• [ACTIVITY]: When the string "mkMap" occurs in a line of the records, show that line.

########

(** * Level grid, maze generator and movement engine of the tile game

    Shallow embedding of [scripts/utils.py], [scripts/map.py],
    [scripts/tile.py], [scripts/sprite.py] and [scripts/camera.py].

    Conventions of the embedding:
    - Python [int] is [Z]; list indexing follows Python (negative indices
      wrap once, anything else out of range raises [IndexError]);
    - exceptions are the [Raise] constructor of [result]; a method that
      mutates its object returns the object it leaves behind together with
      its outcome, so that "raises and changes nothing" is a statement;
    - objects that are shared by reference (tiles, sprite groups) live in
      a store indexed by identity;
    - [pygame.Vector2] components are exact rationals ([Q], kept reduced);
      [pygame.Rect] has integer fields. *)

From Stdlib Require Import ZArith QArith Qround Qabs Bool Lia Lqa.
From stdpp Require Import gmap strings list fin_maps.

Local Open Scope Z_scope.

(** ** Python values *)

Inductive PyError := IndexError | KeyError | ValueError | ZeroDivisionError.

Inductive result (A : Type) : Type :=
| Ok (a : A)
| Raise (e : PyError).
Arguments Ok {A} a.
Arguments Raise {A} e.

Definition rbind {A B} (r : result A) (k : A -> result B) : result B :=
  match r with
  | Ok a => k a
  | Raise e => Raise e
  end.

Notation "'let*' x ':=' r 'in' k" := (rbind r (fun x => k))
  (at level 10, x name, r at level 100, k at level 200).
Notation "'let*' ' p ':=' r 'in' k" := (rbind r (fun p => k))
  (at level 10, p pattern, r at level 100, k at level 200).

(** [l[i]] position: [None] stands for Python's [IndexError]. *)
Definition py_index {A} (l : list A) (i : Z) : option nat :=
  let n := Z.of_nat (length l) in
  if (0 <=? i) && (i <? n) then Some (Z.to_nat i)
  else if (- n <=? i) && (i <? 0) then Some (Z.to_nat (i + n))
  else None.

Definition py_getitem {A} (l : list A) (i : Z) : result A :=
  match py_index l i with
  | Some k => match l !! k with Some x => Ok x | None => Raise IndexError end
  | None => Raise IndexError
  end.

Definition py_setitem {A} (l : list A) (i : Z) (x : A) : result (list A) :=
  match py_index l i with
  | Some k => Ok (<[k:=x]> l)
  | None => Raise IndexError
  end.

(** [m[i][j]] and [m[i][j] = x] on a list of rows. *)
Definition py_getitem2 {A} (m : list (list A)) (i j : Z) : result A :=
  let* row := py_getitem m i in py_getitem row j.

Definition py_setitem2 {A} (m : list (list A)) (i j : Z) (x : A)
  : result (list (list A)) :=
  let* row := py_getitem m i in
  let* row' := py_setitem row j x in
  py_setitem m i row'.

(** [range(lo, hi)] *)
Definition py_range (lo hi : Z) : list Z :=
  map (fun k => lo + Z.of_nat k) (seq 0 (Z.to_nat (hi - lo))).

(** ** scripts/utils.py *)

Module utils.

Definition is_within_bounds (x y width height : Z) : bool :=
  (0 <=? x) && (x <? width) && (0 <=? y) && (y <? height).

End utils.

(** ** pygame geometry *)

Record Rect := mkRect { left : Z; top : Z; rwidth : Z; rheight : Z }.

Definition right (r : Rect) : Z := left r + rwidth r.
Definition bottom (r : Rect) : Z := top r + rheight r.

Definition set_left (r : Rect) (v : Z) : Rect :=
  mkRect v (top r) (rwidth r) (rheight r).
Definition set_top (r : Rect) (v : Z) : Rect :=
  mkRect (left r) v (rwidth r) (rheight r).
Definition set_right (r : Rect) (v : Z) : Rect :=
  mkRect (v - rwidth r) (top r) (rwidth r) (rheight r).
Definition set_bottom (r : Rect) (v : Z) : Rect :=
  mkRect (left r) (v - rheight r) (rwidth r) (rheight r).
Definition set_topleft (r : Rect) (x y : Z) : Rect :=
  mkRect x y (rwidth r) (rheight r).

(** [Rect.inflate]: grows around the centre; the halves are C integer
    divisions (truncating). *)
Definition inflate (r : Rect) (d : Z * Z) : Rect :=
  mkRect (left r - Z.quot (fst d) 2) (top r - Z.quot (snd d) 2)
         (rwidth r + fst d) (rheight r + snd d).

Definition move (r : Rect) (d : Z * Z) : Rect :=
  mkRect (left r + fst d) (top r + snd d) (rwidth r) (rheight r).

(** [Rect.colliderect]: strict overlap; a rectangle of zero width or
    height collides with nothing. *)
Definition colliderect (a b : Rect) : bool :=
  if (rwidth a =? 0) || (rheight a =? 0) || (rwidth b =? 0) || (rheight b =? 0)
  then false
  else (Z.min (left a) (right a) <? Z.max (left b) (right b))
    && (Z.min (top a) (bottom a) <? Z.max (top b) (bottom b))
    && (Z.min (left b) (right b) <? Z.max (left a) (right a))
    && (Z.min (top b) (bottom b) <? Z.max (top a) (bottom a)).

(** A [pygame.Surface] matters here only through its size. *)
Record Surface := mkSurface { s_width : Z; s_height : Z }.

Definition get_rect (img : Surface) (topleft : Z * Z) : Rect :=
  mkRect (fst topleft) (snd topleft) (s_width img) (s_height img).

(** ** scripts/map.py: tiles and the level grid *)

Inductive Plane := background | foreground.

Record TileCode := mkTileCode { type : string; variation : Z }.

(** scripts/tile.py: a [Tile] is a [Sprite] (position, image, visibility,
    the groups it belongs to) with a collider. Positions of tiles are
    whole pixels. *)
Record Tile := mkTile {
  t_pos : Z * Z;
  t_image : Surface;
  t_visible : bool;
  t_collidable : bool;
  t_collider : Rect;
  t_groups : gset nat
}.

Definition Tile_init (pos : Z * Z) (image : Surface)
    (collider_inflate collider_move : Z * Z)
    (visible collidable : bool) : Tile :=
  mkTile pos image visible collidable
         (move (inflate (get_rect image pos) collider_inflate) collider_move)
         ∅.

Record Map := mkMap {
  graphics : gmap string (list Surface);
  size : Z * Z;
  border_size : Z;
  tile_size : Z;
  foreground_tiles : nat;
  background_tiles : nat;
  matrix_foreground : list (list (option nat));
  matrix_background : list (list (option nat));
  (* the store: tile objects and sprite groups by identity *)
  tiles : gmap nat Tile;
  groups : gmap nat (gset nat);
  next_tile : nat
}.

Definition width (m : Map) : Z := snd (size m).
Definition height (m : Map) : Z := fst (size m).

Definition matrix_of (m : Map) (plane : Plane) : list (list (option nat)) :=
  match plane with
  | foreground => matrix_foreground m
  | background => matrix_background m
  end.

Definition set_matrix (m : Map) (plane : Plane)
    (mx : list (list (option nat))) : Map :=
  match plane with
  | foreground =>
      mkMap (graphics m) (size m) (border_size m) (tile_size m)
            (foreground_tiles m) (background_tiles m)
            mx (matrix_background m) (tiles m) (groups m) (next_tile m)
  | background =>
      mkMap (graphics m) (size m) (border_size m) (tile_size m)
            (foreground_tiles m) (background_tiles m)
            (matrix_foreground m) mx (tiles m) (groups m) (next_tile m)
  end.

Definition set_store (m : Map) (ts : gmap nat Tile)
    (gs : gmap nat (gset nat)) (nxt : nat) : Map :=
  mkMap (graphics m) (size m) (border_size m) (tile_size m)
        (foreground_tiles m) (background_tiles m)
        (matrix_foreground m) (matrix_background m) ts gs nxt.

Definition plane_group (m : Map) (plane : Plane) : nat :=
  match plane with
  | foreground => foreground_tiles m
  | background => background_tiles m
  end.

Definition group_items (m : Map) (g : nat) : gset nat :=
  default ∅ (groups m !! g).

(** [Sprite.add_to] for one group: the sprite records the group and the
    group records the sprite. *)
Definition add_to (m : Map) (t g : nat) : Map :=
  match tiles m !! t with
  | Some tl =>
      if decide (g ∈ t_groups tl) then m
      else
        set_store m
          (<[t := mkTile (t_pos tl) (t_image tl) (t_visible tl)
                          (t_collidable tl) (t_collider tl)
                          ({[g]} ∪ t_groups tl)]> (tiles m))
          (<[g := {[t]} ∪ group_items m g]> (groups m))
          (next_tile m)
  | None => m
  end.

(** [Sprite.kill]: leave every group, then forget them. *)
Definition kill (m : Map) (t : nat) : Map :=
  match tiles m !! t with
  | Some tl =>
      set_store m
        (<[t := mkTile (t_pos tl) (t_image tl) (t_visible tl)
                        (t_collidable tl) (t_collider tl) ∅]> (tiles m))
        (set_fold (fun g gs => <[g := group_items m g ∖ {[t]}]> gs)
                  (groups m) (t_groups tl))
        (next_tile m)
  | None => m
  end.

Definition get_tile (m : Map) (pos : Z * Z) (plane : Plane)
  : result (option nat) :=
  if negb (utils.is_within_bounds (fst pos) (snd pos) (width m) (height m))
  then Raise IndexError
  else py_getitem2 (matrix_of m plane) (snd pos) (fst pos).

Definition get_tiles_square (m : Map) (pos : Z * Z) (radius : Z * Z)
    (plane : Plane) : result (gset nat) :=
  if negb (utils.is_within_bounds (fst pos) (snd pos) (width m) (height m))
  then Raise IndexError
  else
    let x_min := fst pos - fst radius in
    let x_max := (fst pos + 1) + fst radius in
    let y_min := snd pos - snd radius in
    let y_max := (snd pos + 1) + snd radius in
    foldl (fun acc x =>
      foldl (fun acc y =>
        let* found := acc in
        if utils.is_within_bounds x y (width m) (height m) then
          let* tile := get_tile m (x, y) plane in
          match tile with
          | Some t => Ok ({[t]} ∪ found)
          | None => Ok found
          end
        else Ok found) acc (py_range y_min y_max))
      (Ok ∅) (py_range x_min x_max).

Definition tile_inflate (ty : string) : Z * Z :=
  if String.eqb ty "wall" then (0, -8)
  else if String.eqb ty "wall_top" then (0, -8)
  else if String.eqb ty "stone" then (-4, -4)
  else (0, 0).

Definition tile_move (ty : string) : Z * Z :=
  if String.eqb ty "wall" then (0, -10)
  else if String.eqb ty "wall_top" then (0, 4)
  else (0, 0).

(** [place_tile]: [rnd] is the raw draw that [random.choice] would make
    ([random.choice(seq)] is [seq[randbelow(len(seq))]] and raises
    [IndexError] on an empty sequence). *)
Definition place_tile (m : Map) (rnd : nat) (pos : Z * Z) (tile_code : TileCode)
    (extra_groups : list nat) (plane : Plane) (visible collidable : bool)
  : result unit * Map :=
  if negb (utils.is_within_bounds (fst pos) (snd pos) (width m) (height m))
  then (Raise IndexError, m)
  else
    let pixel_pos := (fst pos * tile_size m, snd pos * tile_size m) in
    if String.eqb (type tile_code) "None" then (Ok tt, m)
    else
      let tile_code :=
        match graphics m !! type tile_code with
        | Some _ => tile_code
        | None => mkTileCode "None" 0
        end in
      match graphics m !! type tile_code with
      | None => (Raise KeyError, m)
      | Some imgs =>
          let chosen :=
            if (0 <=? variation tile_code)
               && (variation tile_code <? Z.of_nat (length imgs))
            then py_getitem imgs (variation tile_code)
            else match imgs with
                 | [] => Raise IndexError
                 | _ => py_getitem imgs (Z.of_nat (rnd mod length imgs))
                 end in
          match chosen with
          | Raise e => (Raise e, m)
          | Ok image =>
              let id := next_tile m in
              let created :=
                Tile_init pixel_pos image
                          (tile_inflate (type tile_code))
                          (tile_move (type tile_code))
                          visible collidable in
              let m1 := set_store m (<[id := created]> (tiles m))
                                  (groups m) (S id) in
              let m2 := foldl (fun acc g => add_to acc id g) m1 extra_groups in
              match py_setitem2 (matrix_of m2 plane)
                                (snd pos) (fst pos) (Some id) with
              | Raise e => (Raise e, m2)
              | Ok mx =>
                  (Ok tt, add_to (set_matrix m2 plane mx) id
                                 (plane_group m2 plane))
              end
          end
      end.

Definition remove_tile (m : Map) (pos : Z * Z) (plane : Plane)
  : result unit * Map :=
  if negb (utils.is_within_bounds (fst pos) (snd pos) (width m) (height m))
  then (Raise IndexError, m)
  else
    match get_tile m pos plane with
    | Raise e => (Raise e, m)
    | Ok None => (Ok tt, m)
    | Ok (Some t) =>
        let m1 := kill m t in
        match py_setitem2 (matrix_of m1 plane) (fst pos) (snd pos) None with
        | Raise e => (Raise e, m1)
        | Ok mx => (Ok tt, set_matrix m1 plane mx)
        end
    end.

(** ** scripts/map.py: the maze generator *)

(** The three markers [self.__WALL], [self.__AIR] and [self.__HOLE]. *)
Inductive Cell := WALL | AIR | HOLE.

Definition Cell_eqb (a b : Cell) : bool :=
  match a, b with
  | WALL, WALL | AIR, AIR | HOLE, HOLE => true
  | _, _ => false
  end.

(** The random source: [rnd i] is the raw value behind the [i]-th draw of
    the run; a computation that draws takes the number of draws made so
    far and returns it updated. *)
Definition randbelow (rnd : nat -> nat) (n : nat) (drawn : nat) : nat * nat :=
  (rnd drawn mod n, S drawn)%nat.

(** [random.randint(a, b)] *)
Definition randint (rnd : nat -> nat) (a b : Z) (drawn : nat) : Z * nat :=
  let '(r, drawn) := randbelow rnd (Z.to_nat (b - a + 1)) drawn in
  (a + Z.of_nat r, drawn).

Definition swap {A} (l : list A) (i j : nat) : list A :=
  match l !! i, l !! j with
  | Some a, Some b => <[j := a]> (<[i := b]> l)
  | _, _ => l
  end.

(** [random.shuffle(x)]: for [i] from [len(x) - 1] down to [1], exchange
    [x[i]] with [x[randbelow(i + 1)]]. *)
Fixpoint shuffle_from {A} (rnd : nat -> nat) (i : nat) (l : list A)
    (drawn : nat) : list A * nat :=
  match i with
  | O => (l, drawn)
  | S i' =>
      let '(j, drawn) := randbelow rnd (S i) drawn in
      shuffle_from rnd i' (swap l i j) drawn
  end.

########

• [RESPONSE AREA]:
Record Map := mkMap {
      mkMap (graphics m) (size m) (border_size m) (tile_size m)
      mkMap (graphics m) (size m) (border_size m) (tile_size m)
  mkMap (graphics m) (size m) (border_size m) (tile_size m)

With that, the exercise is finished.